As protests continue in Assam, New Delhi and other areas, Al Jazeera looks at three reasons why people are on streets.
The court on Wednesday asked the federal government to respond to a batch of petitions challenging the amendment to a 1955 citizenship law and said it will hear the case next on January 22.
Among the pleas the top court turned down was a petition seeking to stop the implementation of the new law, which lawyers said was based on religion.
The Citizenship Amendment Act (CAA) makes it easier for non-Muslims from the neighbouring countries of Afghanistan, Bangladesh and Pakistan who settled in India prior to 2015 to gain Indian citizenship.
Thousands of people have protested, saying the law is anti-Muslim and the latest in a series of measures by Prime Minister Narendra Modi‘s Hindu nationalist government to marginalise India’s 200 million Muslims.
“We want a stay order in the CAA case,” said Kapil Sibal, a lawyer for petitioners who challenged the law in court, adding it was in conflict with parts of the Indian constitution guaranteeing equality to all.
Supreme Court Chief Justice SA Bobde refused requests to hold off the implementation of the law, which came into effect last week.
Modi’s government says the law was intended to address the persecution of minorities such as Hindus, Sikhs and Christians in the Muslim-majority countries of Pakistan, Afghanistan and Bangladesh.
Those groups, many of whom have been languishing in India for years without rights, will now get an automatic path to Indian nationality if they came from these three countries before 2015.
But protesters say the exclusion of Muslims shows a deep-seated bias against the community, which makes up nearly 15 percent of India’s population, the third-largest Muslim population in the world.
Speaking to Al Jazeera, senior lawyer Colin Gonsalves said the law “clearly violates Article 14 of our constitution which speaks of equality for all people irrespective of religion”.
“The Citizenship Amendment Act leaves out 500,000 Muslims and allows regularisation of roughly three times that number of Hindus and other communities,” he said.
“Non-Muslims can come in, they can be regularised in India as citizens and Muslims similarly situated will probably be put in detention centres and incarcerated.”
The passage of the law last week follows a contentious citizenship registry process in northeast India’s Assam state intended to weed out people who entered the country illegally.
Nearly two million people in Assam were excluded from the list, about half Hindu and half Muslim, and have been asked to prove their citizenship or else be considered foreign.
So far, six people have died – four in police firing – in Assam during the protests against the new law, which residents fear will help Bengali-speaking foreigners to settle in the state.
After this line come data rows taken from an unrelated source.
(** [a.currentRPS.Store(newRPS); a.limiter.SetLimit(..); a.limiter.SetBurst(..)] *)
Definition setRate (a : AdaptiveLimiter) (newRPS : float) : AdaptiveLimiter :=
  {| maxRPS := maxRPS a;
     currentRPS := newRPS;
     limiter := mkLimiter newRPS (int_of_float newRPS);
     consecutive429 := consecutive429 a;
     successCount := successCount a |}.

Definition setCounters (a : AdaptiveLimiter) (c429 succ : Z) : AdaptiveLimiter :=
  {| maxRPS := maxRPS a;
     currentRPS := currentRPS a;
     limiter := limiter a;
     consecutive429 := c429;
     successCount := succ |}.

(** The multiplicative decrease of the rate, floored at 10 RPS. *)
Definition decreased (current : float) : float :=
  let newRPS := (current * 0.5)%float in
  if PrimFloat.ltb newRPS 10 then 10%float else newRPS.

(** The increase of the rate by the factor 1.1, capped at the ceiling.  The
  literal is the binary64 value nearest to 1.1, which is what the Go
  constant [1.1] denotes in [current * 1.1]. *)
Definition increased (current ceiling : float) : float :=
  let newRPS := (current * 0x1.199999999999ap+0)%float in
  if PrimFloat.ltb ceiling newRPS then ceiling else newRPS.

Definition RecordResponse (a : AdaptiveLimiter) (statusCode : Z) : AdaptiveLimiter :=
  let current := currentRPS a in
  if (statusCode =? 429) || (statusCode =? 503) then
    let a := setCounters a (wrap64 (consecutive429 a + 1)) 0 in
    if 3 <=? consecutive429 a then
      setCounters (setRate a (decreased current)) 0 (successCount a)
    else a
  else
    let a := setCounters a 0 (wrap64 (successCount a + 1)) in
    if (100 <=? successCount a) && PrimFloat.ltb current (maxRPS a) then
      setCounters (setRate a (increased current (maxRPS a))) (consecutive429 a) 0
    else a.

Definition CurrentRPS (a : AdaptiveLimiter) : float := currentRPS a.
Definition MaxRPS (a : AdaptiveLimiter) : float := maxRPS a.

(** A run of [RecordResponse] calls, oldest first. *)
Definition RecordAll (a : AdaptiveLimiter) (codes : list Z) : AdaptiveLimiter :=
  foldl RecordResponse a codes.

End ratelimit.

(** ** Go's [strings] package, on byte strings *)

(** Every byte of [s] satisfies [p]. *)
Fixpoint allBytes (p : ascii -> bool) (s : string) : bool :=
match s with
| "" => true
| String c s' => p c && allBytes p s'
end.

(** [strings.HasPrefix(s, prefix)] *)
Fixpoint HasPrefix (s prefix : string) : bool :=
match prefix, s with
| "", _ => true
| String p prefix', String c s' => if decide (c = p) then HasPrefix s' prefix' else false
| String _ _, "" => false
end.

(** [strings.Contains(s, substr)] *)
Fixpoint Contains (s substr : string) : bool :=
HasPrefix s substr ||
match s with
| "" => false
| String _ s' => Contains s' substr
end.

(** [strings.Split(s, sep)] for a one-byte separator: the pieces between
  the separators, so [n] separators give [n + 1] pieces. *)
Fixpoint Split (s : string) (sep : ascii) : list string :=
match s with
| "" => [""]
| String c s' =>
    if decide (c = sep) then "" :: Split s' sep
    else match Split s' sep with
         | part :: parts => String c part :: parts
         | [] => [String c ""]
         end
end.

(** [strings.Join(parts, sep)] for a one-byte separator. *)
Fixpoint Join (parts : list string) (sep : ascii) : string :=
match parts with
| [] => ""
| [part] => part
| part :: parts' => part +:+ String sep (Join parts' sep)
end.

(** [strings.ReplaceAll(s, old, new)] for a one-byte [old]. *)
Fixpoint ReplaceAll (s : string) (old : ascii) (new : string) : string :=
match s with
| "" => ""
| String c s' =>
    if decide (c = old) then new +:+ ReplaceAll s' old new
    else String c (ReplaceAll s' old new)
end.

(** [strings.ToLower] and [strings.TrimSpace] are Unicode-aware library
  functions; the generator is stated over any implementation of them. *)
Class Strings := {
  ToLower : string -> string;
  TrimSpace : string -> string
}.

(** Their behaviour on ASCII text, used to run the generator on examples. *)
Definition lowerByte (c : ascii) : ascii :=
if (("A" <=? c) && (c <=? "Z"))%char
then ascii_of_N (N_of_ascii c + 32) else c.

Fixpoint mapBytes (f : ascii -> ascii) (s : string) : string :=
match s with
| "" => ""
| String c s' => String (f c) (mapBytes f s')
end.

Fixpoint trimLeft (s : string) : string :=
match s with
| String c s' => if Ascii.is_space c then trimLeft s' else s
| "" => ""
end.

Definition asciiTrimSpace (s : string) : string :=
String.rev (trimLeft (String.rev (trimLeft s))).

Definition asciiStrings : Strings :=
{| ToLower := mapBytes lowerByte; TrimSpace := asciiTrimSpace |}.

(** ** Go's [regexp] package: the fragment the name filter uses *)

Module regexp.

(** A byte class, a bounded repetition of a byte class, and sequencing. *)
Inductive Regexp :=
| Class (p : ascii -> bool)
| Repeat (min max : nat) (p : ascii -> bool)
| Seq (r1 r2 : Regexp).

(** The suffixes left after [p{min,max}] has consumed a prefix of [s]. *)
Fixpoint runRepeat (p : ascii -> bool) (min max : nat) (s : string) : list string :=
(match min with O => [s] | S _ => [] end) ++
match max, s with
| S max', String c s' => if p c then runRepeat p (Nat.pred min) max' s' else []
| _, _ => []
end.

(** The suffixes left after [r] has matched a prefix of [s]. *)
Fixpoint run (r : Regexp) (s : string) : list string :=
match r with
| Class p =>
    match s with
    | String c s' => if p c then [s'] else []
    | "" => []
    end
| Repeat min max p => runRepeat p min max s
| Seq r1 r2 => concat (map (run r2) (run r1 s))
end.

(** [MatchString] of the pattern [^r$]: some run consumes all of [s]. *)
Definition MatchString (r : Regexp) (s : string) : bool :=
existsb (fun rest => bool_decide (rest = "")) (run r s).

End regexp.

(** ** Package permutation ([src/pkg/permutation/engine.go]) *)

Module permutation.

Definition isDigit (c : ascii) : bool := (("0" <=? c) && (c <=? "9"))%char.
Definition isLower (c : ascii) : bool := (("a" <=? c) && (c <=? "z"))%char.

(** [[a-z0-9]] *)
Definition alnum (c : ascii) : bool := isLower c || isDigit c.

(** [[a-z0-9.-]] *)
Definition nameByte (c : ascii) : bool :=
alnum c || bool_decide (c = "."%char) || bool_decide (c = "-"%char).

(** [^[a-z0-9][a-z0-9.-]{1,61}[a-z0-9]$] *)
Definition validBucketName : regexp.Regexp :=
regexp.Seq (regexp.Class alnum)
  (regexp.Seq (regexp.Repeat 1 61 nameByte) (regexp.Class alnum)).

Definition isIPAddress (s : string) : bool :=
let parts := Split s "." in
if negb (length parts =? 4)%nat then false
else forallb (fun part =>
       if (String.length part =? 0)%nat || (3 <? String.length part)%nat then false
       else allBytes isDigit part) parts.

Definition IsValidBucketName (name : string) : bool :=
if (String.length name <? 3)%nat || (63 <? String.length name)%nat then false
else if isIPAddress name then false
else if Contains name ".." then false
else regexp.MatchString validBucketName name.

Record Engine := mkEngine {
  Suffixes : list string;
  Prefixes : list string;
  Separators : list string;
  Years : list string;
  Regions : list string
}.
On Wednesday, authorities tightened security restrictions, implementing a curfew in Assam, where continuing protests have disrupted daily life in the main city of Guwahati.
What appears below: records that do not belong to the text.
(* ===== verification/_CoqProject ===== *)
-Q . S2P
Prelude.v
KvNode.v
KvCodec.v
KvMap.v
KvPager.v
KvBTree.v
KvTree.v
KvTreePut.v
KvProps.v
KvDB.v
KvBucket.v
KvRepair.v
FastCDC.v
ChunkIndex.v
ChunkHash.v
Envelope.v
Pipeline.v
PipelineProofs.v
Core.v
Retention.v
RestorePlan.v
Calendar.v
GoStrings.v
Cron.v
Window.v
Scheduler.v
Documents.v
Jobs.v
AuditLog.v
Manifest.v
Repository.v
LocalStore.v
BackupSafety.v
GoText.v
LocalFiles.v
WriteOnce.v
Keys.v
Tokens.v
SecretOptions.v
Resources.v
Auth.v
RateLimit.v
Runner.v
JobApi.v
RetentionApi.v
Claims.v
Secrets.v
ResourceApi.v
Config.v
Seed.v
Routes.v
Engine.v
Executor.v
Http.v
Middleware.v
S3Sign.v
S3.v
S3Proofs.v
S3Credentials.v
Gcs.v
Azure.v
Sftp.v
AgentClient.v
Worker.v
Resp.v
RedisDriver.v
PgText.v
PgSplit.v
PgDump.v
PgWire.v
PgConn.v
PgDriver.v
MySqlText.v
MySqlWire.v
MySqlDriver.v
Bson.v
MongoWire.v
MongoDriver.v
India is building a detention centre for some of the tens of thousands of people the courts are expected to ultimately determine may have entered without the required documents.
The new law also follows the revocation of the special status of the Muslim-majority Indian-administered Kashmir region, and a court ruling clearing the way for the construction of a Hindu temple on the site of a Mughal-era mosque razed by a Hindu mob in 1992.
University students across India have been leading a campaign to have the citizenship law overturned.
On Sunday, marches by students at New Delhi’s Jamia Millia Islamia University and Aligarh Muslim University in Uttar Pradesh state descended into chaos when police fired tear gas and beat unarmed protesters with wooden sticks. Dozens of students were injured.
Police say they acted with restraint. But the police response to the protests has drawn widespread condemnation and sparked a broader movement against the citizenship law.
Gonsalves was among a group of lawyers and activists who visited the injured students at the police station and in hospital.
“I saw this personally. I went to the police station and saw young people being brutally beaten and I saw in the hospital where they were full of bandages and broken legs,” he told Al Jazeera.
Demonstrations have erupted across the country, with thousands rallying in West Bengal, Tamil Nadu, Punjab, Maharashtra and Karnataka states on Tuesday.
Police fired shots in the air in a Muslim-dominated part of New Delhi to push back thousands of demonstrators throwing stones and glass bottles, demanding the law be withdrawn.
The demonstrators torched a police booth and several vehicles, forcing the police on Wednesday to restrict assembly in the Muslim neighbourhood.
More protests are planned for Wednesday in New Delhi and other cities.